## TASK STATEMENT
Copy, from the data below, every line that has "negb" in it.

## DATA IN THIS EXERCISE
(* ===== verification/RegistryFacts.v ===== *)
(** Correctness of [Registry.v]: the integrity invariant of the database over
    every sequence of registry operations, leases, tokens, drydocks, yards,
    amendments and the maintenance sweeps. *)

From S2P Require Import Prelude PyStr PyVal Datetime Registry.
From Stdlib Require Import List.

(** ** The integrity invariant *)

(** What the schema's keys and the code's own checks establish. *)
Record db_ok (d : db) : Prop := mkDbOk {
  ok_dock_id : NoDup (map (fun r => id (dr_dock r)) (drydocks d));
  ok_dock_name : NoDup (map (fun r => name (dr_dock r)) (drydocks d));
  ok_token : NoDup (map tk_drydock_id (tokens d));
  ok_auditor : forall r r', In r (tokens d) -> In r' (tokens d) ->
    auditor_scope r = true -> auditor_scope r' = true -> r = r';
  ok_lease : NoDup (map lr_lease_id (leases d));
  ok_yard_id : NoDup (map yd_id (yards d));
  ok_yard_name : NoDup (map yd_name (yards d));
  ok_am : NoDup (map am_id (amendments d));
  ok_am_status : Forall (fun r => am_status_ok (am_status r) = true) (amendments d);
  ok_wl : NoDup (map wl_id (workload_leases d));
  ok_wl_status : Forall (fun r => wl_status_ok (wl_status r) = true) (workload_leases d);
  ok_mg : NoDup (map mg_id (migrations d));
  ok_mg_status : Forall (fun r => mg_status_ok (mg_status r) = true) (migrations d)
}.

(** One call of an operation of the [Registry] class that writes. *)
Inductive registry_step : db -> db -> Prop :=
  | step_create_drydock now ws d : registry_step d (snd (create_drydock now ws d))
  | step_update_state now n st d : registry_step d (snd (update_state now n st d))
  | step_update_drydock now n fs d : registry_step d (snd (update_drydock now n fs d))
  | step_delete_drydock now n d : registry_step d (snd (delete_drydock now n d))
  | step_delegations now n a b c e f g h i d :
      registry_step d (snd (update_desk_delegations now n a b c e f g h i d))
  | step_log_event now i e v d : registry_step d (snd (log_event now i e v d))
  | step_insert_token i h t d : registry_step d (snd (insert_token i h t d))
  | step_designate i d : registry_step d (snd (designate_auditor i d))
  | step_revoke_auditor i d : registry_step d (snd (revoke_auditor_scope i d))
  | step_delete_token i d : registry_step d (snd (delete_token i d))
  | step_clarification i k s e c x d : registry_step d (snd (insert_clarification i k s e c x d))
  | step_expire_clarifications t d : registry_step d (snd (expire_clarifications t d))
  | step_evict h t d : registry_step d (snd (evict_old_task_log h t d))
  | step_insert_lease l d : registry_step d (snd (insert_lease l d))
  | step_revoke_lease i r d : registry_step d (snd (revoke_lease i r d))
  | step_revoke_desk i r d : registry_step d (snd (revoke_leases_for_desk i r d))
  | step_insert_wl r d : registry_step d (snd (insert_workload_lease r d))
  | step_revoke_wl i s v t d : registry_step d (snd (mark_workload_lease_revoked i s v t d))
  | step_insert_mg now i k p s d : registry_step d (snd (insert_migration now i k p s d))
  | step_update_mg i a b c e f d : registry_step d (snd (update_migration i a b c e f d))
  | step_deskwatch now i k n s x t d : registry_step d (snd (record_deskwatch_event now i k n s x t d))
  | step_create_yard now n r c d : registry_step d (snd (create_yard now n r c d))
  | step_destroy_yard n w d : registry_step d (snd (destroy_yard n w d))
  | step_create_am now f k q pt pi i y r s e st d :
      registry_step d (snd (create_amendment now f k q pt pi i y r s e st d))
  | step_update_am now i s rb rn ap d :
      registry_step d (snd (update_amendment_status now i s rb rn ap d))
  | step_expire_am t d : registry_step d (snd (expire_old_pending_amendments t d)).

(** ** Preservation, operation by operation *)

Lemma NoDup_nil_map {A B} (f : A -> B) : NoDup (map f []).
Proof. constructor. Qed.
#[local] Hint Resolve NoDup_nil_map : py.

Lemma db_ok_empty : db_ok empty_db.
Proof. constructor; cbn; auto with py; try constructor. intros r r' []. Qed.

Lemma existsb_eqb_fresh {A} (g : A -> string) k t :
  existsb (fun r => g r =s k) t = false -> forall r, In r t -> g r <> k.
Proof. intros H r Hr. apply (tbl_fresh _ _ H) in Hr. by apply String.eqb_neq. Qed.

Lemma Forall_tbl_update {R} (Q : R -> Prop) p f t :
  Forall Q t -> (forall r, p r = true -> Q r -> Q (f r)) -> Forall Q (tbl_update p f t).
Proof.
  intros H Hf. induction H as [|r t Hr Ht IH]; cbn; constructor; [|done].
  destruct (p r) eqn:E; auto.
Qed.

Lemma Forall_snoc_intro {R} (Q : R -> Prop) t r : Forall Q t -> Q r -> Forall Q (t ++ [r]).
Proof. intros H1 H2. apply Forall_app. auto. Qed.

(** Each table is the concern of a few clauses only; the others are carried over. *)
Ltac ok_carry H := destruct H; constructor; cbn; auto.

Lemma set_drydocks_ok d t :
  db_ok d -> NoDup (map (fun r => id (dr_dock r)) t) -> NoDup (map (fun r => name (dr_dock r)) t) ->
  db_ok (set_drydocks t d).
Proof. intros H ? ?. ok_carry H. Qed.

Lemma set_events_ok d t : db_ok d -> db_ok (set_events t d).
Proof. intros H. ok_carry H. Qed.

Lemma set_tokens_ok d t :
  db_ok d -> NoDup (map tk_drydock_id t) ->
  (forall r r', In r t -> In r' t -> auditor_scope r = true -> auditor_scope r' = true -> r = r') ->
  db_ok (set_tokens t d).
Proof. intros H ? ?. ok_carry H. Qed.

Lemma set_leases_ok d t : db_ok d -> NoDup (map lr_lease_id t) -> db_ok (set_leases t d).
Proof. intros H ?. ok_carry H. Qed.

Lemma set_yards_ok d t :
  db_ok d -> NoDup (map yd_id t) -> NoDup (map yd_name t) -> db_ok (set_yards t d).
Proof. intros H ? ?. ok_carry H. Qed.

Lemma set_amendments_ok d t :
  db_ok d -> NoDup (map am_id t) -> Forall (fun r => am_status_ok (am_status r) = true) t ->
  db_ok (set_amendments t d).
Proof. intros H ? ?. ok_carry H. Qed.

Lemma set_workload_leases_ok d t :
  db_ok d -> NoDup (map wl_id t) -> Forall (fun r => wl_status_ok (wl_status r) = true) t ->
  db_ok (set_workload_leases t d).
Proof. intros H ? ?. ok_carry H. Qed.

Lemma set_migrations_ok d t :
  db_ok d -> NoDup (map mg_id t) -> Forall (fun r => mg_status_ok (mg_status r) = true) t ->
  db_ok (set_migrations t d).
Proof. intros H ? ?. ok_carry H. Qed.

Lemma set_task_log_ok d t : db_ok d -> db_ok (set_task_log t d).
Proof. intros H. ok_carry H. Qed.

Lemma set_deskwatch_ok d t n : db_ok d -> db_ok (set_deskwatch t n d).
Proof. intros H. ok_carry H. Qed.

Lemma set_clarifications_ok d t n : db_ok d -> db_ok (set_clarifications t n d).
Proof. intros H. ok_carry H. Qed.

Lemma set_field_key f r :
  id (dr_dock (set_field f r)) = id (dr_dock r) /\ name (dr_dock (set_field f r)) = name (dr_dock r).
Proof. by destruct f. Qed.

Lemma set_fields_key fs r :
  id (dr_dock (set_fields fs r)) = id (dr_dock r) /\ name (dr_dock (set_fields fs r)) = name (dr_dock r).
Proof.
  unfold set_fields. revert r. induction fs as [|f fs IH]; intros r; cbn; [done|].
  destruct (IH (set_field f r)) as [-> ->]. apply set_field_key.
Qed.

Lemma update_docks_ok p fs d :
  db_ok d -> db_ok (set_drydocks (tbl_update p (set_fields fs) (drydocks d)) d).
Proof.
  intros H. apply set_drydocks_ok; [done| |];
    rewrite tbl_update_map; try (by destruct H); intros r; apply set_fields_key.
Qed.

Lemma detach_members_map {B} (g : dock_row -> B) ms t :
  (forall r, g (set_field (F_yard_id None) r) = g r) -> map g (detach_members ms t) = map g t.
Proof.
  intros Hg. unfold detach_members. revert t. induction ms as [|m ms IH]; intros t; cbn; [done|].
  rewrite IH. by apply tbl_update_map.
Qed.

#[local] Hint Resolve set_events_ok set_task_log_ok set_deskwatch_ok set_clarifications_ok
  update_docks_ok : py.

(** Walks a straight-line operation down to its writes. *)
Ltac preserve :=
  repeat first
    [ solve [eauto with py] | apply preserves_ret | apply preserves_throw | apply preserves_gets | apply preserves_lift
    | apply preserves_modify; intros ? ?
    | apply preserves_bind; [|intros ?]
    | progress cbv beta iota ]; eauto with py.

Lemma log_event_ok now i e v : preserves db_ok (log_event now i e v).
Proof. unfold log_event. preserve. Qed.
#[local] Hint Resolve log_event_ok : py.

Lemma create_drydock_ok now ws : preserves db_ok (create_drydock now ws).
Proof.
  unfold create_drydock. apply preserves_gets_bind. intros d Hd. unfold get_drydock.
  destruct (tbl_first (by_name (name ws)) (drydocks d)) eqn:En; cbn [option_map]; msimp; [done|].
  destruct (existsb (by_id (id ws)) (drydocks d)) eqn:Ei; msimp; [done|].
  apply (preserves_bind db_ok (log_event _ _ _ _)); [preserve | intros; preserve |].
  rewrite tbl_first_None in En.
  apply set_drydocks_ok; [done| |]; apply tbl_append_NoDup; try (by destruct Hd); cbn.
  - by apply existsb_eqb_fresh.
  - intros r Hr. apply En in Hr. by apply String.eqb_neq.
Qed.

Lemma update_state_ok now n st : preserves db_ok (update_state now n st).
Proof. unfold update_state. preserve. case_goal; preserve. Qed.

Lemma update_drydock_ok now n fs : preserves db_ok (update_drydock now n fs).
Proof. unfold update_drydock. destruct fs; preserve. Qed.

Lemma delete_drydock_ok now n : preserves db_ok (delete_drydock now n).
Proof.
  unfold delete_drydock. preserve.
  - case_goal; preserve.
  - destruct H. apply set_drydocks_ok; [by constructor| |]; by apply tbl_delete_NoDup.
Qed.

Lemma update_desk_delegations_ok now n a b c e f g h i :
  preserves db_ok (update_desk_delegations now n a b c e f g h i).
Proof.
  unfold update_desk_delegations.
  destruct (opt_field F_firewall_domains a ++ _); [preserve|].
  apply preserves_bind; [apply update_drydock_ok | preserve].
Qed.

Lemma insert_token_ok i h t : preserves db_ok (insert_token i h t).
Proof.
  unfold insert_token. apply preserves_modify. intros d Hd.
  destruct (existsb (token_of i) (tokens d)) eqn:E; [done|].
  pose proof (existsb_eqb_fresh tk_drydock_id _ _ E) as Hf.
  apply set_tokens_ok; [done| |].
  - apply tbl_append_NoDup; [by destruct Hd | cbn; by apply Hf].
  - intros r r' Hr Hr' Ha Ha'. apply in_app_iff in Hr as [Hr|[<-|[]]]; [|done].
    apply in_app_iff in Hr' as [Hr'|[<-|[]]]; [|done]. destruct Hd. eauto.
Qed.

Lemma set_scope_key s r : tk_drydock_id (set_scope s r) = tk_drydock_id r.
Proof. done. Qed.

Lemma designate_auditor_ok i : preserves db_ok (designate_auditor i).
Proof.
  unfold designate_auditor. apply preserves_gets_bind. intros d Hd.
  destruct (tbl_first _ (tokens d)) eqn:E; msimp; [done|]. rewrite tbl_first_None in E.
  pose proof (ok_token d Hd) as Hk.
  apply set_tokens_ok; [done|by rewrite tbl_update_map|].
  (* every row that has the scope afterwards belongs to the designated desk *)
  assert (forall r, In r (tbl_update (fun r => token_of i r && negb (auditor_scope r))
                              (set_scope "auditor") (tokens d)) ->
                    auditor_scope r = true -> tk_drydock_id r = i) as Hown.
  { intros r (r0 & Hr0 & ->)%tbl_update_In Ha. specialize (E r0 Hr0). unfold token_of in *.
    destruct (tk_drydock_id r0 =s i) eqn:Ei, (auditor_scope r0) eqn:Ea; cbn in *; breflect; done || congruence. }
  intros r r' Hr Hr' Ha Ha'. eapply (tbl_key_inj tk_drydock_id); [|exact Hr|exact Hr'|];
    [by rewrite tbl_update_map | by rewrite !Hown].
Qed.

--

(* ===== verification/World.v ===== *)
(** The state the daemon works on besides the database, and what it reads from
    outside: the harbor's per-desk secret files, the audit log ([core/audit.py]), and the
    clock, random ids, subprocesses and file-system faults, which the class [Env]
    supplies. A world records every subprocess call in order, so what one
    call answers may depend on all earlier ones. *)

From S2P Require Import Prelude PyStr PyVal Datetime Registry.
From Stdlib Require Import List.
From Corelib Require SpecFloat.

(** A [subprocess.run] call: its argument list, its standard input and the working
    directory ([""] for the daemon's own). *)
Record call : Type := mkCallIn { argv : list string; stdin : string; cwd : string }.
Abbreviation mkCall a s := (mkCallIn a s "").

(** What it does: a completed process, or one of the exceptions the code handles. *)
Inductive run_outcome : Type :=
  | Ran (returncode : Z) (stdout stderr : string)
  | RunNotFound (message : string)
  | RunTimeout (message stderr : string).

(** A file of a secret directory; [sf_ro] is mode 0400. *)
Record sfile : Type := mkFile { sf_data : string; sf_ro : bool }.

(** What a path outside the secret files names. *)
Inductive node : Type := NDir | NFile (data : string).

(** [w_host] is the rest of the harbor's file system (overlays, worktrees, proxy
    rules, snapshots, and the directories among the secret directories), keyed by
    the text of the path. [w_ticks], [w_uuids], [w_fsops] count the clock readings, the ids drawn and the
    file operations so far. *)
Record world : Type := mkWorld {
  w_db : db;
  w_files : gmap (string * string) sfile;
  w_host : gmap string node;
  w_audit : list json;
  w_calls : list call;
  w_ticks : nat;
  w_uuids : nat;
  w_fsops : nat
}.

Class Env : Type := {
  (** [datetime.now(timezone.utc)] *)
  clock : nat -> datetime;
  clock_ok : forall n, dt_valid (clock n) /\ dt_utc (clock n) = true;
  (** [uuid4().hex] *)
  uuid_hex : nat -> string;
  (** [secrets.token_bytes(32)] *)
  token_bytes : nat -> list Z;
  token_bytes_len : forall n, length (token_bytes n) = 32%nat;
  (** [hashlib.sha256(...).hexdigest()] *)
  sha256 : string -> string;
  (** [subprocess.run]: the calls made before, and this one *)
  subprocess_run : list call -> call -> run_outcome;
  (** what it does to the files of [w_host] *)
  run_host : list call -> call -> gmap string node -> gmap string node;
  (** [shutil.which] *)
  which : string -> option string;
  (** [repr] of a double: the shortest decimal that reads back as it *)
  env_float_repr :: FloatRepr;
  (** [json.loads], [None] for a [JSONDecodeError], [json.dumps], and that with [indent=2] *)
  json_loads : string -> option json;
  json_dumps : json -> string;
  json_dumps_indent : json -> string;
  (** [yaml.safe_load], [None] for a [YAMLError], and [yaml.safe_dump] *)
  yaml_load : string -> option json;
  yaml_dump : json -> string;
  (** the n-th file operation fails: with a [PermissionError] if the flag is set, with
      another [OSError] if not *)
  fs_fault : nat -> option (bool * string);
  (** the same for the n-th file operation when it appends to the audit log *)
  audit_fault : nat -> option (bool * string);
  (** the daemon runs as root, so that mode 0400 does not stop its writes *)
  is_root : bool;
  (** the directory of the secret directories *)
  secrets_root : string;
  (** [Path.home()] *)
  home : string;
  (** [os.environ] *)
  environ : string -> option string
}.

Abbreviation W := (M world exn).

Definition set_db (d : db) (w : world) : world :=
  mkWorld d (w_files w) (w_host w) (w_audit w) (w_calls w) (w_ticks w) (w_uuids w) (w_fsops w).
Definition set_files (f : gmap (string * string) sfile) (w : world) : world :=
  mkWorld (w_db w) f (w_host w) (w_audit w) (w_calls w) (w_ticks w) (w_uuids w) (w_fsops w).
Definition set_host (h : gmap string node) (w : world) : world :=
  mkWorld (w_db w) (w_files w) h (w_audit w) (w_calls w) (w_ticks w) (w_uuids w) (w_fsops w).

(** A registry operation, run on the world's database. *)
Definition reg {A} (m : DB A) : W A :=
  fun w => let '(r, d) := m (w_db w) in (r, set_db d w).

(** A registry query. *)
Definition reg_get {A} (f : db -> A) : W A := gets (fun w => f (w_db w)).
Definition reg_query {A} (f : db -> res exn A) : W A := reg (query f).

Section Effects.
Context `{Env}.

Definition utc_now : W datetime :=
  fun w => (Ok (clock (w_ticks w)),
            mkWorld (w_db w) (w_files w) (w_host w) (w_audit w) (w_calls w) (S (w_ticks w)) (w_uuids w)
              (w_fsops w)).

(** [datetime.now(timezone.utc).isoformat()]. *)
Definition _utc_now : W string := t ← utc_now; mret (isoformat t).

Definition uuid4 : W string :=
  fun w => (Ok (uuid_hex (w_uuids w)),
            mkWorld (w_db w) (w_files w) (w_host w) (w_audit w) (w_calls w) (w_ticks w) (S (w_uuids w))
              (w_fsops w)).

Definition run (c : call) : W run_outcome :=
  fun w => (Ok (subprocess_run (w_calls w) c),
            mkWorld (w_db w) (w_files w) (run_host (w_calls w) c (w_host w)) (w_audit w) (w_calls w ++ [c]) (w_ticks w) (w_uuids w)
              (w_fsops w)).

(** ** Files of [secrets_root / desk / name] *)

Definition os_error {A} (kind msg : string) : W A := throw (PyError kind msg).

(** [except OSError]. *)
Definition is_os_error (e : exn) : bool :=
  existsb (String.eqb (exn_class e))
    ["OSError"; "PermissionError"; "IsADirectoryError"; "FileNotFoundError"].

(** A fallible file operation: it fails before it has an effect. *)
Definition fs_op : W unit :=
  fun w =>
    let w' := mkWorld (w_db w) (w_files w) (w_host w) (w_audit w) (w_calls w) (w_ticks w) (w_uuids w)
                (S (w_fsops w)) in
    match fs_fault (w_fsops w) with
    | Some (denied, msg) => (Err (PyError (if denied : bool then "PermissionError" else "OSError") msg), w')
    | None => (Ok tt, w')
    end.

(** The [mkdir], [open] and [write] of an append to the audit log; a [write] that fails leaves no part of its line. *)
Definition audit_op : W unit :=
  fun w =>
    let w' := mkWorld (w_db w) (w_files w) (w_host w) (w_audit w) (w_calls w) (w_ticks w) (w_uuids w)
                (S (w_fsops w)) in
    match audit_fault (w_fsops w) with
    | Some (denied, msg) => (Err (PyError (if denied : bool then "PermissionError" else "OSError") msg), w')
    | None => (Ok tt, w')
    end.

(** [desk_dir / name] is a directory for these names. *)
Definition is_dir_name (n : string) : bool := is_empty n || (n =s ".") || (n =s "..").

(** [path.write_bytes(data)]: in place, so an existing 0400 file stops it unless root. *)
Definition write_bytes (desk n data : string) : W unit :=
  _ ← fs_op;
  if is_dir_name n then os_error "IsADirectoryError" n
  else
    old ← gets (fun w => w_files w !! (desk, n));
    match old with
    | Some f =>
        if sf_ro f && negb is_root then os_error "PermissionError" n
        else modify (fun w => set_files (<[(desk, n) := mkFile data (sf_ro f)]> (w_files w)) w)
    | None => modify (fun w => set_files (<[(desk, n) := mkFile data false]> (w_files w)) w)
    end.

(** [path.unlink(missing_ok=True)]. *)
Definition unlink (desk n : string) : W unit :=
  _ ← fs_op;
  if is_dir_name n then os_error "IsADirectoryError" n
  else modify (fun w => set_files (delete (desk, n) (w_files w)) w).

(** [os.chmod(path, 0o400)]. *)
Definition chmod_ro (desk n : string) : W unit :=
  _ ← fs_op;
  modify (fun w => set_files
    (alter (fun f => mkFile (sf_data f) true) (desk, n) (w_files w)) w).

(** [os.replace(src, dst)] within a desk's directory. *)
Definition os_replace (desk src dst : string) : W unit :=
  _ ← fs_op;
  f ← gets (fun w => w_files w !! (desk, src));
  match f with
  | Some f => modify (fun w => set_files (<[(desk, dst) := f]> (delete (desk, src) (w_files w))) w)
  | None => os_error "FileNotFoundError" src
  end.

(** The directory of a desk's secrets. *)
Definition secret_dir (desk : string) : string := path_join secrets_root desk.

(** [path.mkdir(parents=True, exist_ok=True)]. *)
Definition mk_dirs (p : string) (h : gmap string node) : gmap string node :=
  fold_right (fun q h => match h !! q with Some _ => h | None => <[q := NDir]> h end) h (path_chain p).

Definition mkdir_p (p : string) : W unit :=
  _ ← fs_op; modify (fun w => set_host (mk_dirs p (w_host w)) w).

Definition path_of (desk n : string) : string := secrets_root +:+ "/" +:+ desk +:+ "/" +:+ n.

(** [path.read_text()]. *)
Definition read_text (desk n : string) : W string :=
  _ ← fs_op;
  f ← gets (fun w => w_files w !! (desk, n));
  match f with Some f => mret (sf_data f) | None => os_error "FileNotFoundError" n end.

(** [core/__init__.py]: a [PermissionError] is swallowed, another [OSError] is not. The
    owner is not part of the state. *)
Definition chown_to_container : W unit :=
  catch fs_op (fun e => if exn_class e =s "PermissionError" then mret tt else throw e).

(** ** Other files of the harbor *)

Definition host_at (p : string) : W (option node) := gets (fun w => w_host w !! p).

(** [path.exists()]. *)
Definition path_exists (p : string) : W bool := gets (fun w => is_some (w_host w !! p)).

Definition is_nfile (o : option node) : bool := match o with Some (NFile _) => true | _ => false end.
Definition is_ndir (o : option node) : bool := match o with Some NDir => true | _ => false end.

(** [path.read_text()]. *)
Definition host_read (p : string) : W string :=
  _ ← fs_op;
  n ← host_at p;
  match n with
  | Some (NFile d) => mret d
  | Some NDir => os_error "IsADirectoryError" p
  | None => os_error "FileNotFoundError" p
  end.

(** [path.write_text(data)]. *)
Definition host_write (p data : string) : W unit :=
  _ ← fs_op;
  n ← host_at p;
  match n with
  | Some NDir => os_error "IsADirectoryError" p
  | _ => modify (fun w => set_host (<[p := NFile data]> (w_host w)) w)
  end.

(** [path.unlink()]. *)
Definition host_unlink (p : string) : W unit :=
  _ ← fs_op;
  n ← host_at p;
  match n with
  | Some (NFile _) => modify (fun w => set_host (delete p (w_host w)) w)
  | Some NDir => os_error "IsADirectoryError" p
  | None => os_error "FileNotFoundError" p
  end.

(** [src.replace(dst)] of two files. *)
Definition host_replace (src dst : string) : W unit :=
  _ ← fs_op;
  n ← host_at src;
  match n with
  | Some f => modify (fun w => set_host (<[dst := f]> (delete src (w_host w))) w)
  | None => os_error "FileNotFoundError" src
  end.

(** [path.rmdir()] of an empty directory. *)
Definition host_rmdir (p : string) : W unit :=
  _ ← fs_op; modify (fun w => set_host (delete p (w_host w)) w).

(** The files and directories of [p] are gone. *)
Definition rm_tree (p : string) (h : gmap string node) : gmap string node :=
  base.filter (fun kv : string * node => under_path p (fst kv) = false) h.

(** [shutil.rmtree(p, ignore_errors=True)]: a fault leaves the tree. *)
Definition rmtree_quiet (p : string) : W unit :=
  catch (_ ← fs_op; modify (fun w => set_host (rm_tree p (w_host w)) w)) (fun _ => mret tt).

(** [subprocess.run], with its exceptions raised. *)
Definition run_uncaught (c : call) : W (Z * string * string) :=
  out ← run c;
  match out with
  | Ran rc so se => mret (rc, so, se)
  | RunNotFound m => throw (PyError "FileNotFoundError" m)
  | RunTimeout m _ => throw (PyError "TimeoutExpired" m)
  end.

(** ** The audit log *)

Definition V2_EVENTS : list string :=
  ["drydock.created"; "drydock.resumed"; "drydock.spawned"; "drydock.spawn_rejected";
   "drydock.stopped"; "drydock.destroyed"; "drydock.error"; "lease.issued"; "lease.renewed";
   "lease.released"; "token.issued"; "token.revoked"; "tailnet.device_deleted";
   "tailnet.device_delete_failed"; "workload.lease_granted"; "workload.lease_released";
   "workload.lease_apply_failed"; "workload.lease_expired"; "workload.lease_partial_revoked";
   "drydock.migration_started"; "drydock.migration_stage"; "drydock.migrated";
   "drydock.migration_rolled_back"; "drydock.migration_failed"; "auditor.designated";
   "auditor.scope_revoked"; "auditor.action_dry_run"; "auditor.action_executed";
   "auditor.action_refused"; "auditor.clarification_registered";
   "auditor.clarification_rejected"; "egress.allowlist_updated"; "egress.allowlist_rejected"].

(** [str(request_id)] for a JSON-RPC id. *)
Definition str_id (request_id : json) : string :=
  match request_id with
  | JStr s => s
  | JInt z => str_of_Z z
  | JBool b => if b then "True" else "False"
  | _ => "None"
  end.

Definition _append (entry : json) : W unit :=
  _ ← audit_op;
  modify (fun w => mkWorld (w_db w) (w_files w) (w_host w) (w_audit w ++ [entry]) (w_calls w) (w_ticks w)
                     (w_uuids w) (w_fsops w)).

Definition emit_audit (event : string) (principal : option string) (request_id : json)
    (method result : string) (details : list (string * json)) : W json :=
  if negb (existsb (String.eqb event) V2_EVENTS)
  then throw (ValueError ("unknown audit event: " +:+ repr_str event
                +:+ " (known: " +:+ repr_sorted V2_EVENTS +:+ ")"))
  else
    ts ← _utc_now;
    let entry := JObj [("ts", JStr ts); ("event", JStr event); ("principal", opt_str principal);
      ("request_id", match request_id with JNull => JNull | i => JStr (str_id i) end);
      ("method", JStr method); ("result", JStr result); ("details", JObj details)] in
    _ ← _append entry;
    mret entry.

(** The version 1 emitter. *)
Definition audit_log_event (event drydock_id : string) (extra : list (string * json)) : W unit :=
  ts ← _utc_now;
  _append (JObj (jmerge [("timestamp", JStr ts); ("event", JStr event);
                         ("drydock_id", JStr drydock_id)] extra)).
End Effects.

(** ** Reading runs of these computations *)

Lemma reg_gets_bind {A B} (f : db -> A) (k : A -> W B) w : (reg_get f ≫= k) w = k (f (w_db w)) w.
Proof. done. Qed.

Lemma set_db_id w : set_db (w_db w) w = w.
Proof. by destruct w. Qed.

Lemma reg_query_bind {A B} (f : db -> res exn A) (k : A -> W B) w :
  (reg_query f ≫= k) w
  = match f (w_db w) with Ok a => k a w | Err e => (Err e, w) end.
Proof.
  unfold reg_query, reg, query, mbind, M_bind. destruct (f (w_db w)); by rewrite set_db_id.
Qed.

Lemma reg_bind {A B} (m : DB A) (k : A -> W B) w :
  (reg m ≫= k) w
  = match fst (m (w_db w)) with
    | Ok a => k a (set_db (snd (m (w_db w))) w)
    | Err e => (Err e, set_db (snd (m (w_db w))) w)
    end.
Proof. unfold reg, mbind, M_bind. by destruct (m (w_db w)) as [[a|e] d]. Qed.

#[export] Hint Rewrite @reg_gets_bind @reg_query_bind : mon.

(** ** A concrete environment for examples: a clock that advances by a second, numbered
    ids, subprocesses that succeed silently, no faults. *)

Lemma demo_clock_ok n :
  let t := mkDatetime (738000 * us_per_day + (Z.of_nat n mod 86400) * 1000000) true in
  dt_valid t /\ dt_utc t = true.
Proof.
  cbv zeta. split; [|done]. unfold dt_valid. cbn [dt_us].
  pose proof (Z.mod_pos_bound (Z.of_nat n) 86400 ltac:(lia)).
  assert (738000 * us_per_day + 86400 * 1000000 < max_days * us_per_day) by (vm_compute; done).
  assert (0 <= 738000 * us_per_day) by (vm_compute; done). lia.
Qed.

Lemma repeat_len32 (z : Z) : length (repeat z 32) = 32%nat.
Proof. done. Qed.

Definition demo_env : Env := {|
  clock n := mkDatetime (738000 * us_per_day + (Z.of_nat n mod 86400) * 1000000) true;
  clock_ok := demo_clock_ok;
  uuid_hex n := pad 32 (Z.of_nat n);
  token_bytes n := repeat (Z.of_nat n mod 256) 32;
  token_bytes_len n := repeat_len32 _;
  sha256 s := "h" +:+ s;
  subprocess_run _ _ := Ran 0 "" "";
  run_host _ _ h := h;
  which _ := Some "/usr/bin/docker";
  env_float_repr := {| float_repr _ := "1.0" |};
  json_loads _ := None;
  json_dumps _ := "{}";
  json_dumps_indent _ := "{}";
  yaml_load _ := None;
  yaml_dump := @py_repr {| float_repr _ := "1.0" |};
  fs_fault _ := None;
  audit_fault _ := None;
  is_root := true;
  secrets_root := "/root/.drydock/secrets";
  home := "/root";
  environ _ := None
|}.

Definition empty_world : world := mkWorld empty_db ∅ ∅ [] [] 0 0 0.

## YOUR SOLUTION
  assert (forall r, In r (tbl_update (fun r => token_of i r && negb (auditor_scope r))
        if sf_ro f && negb is_root then os_error "PermissionError" n
  if negb (existsb (String.eqb event) V2_EVENTS)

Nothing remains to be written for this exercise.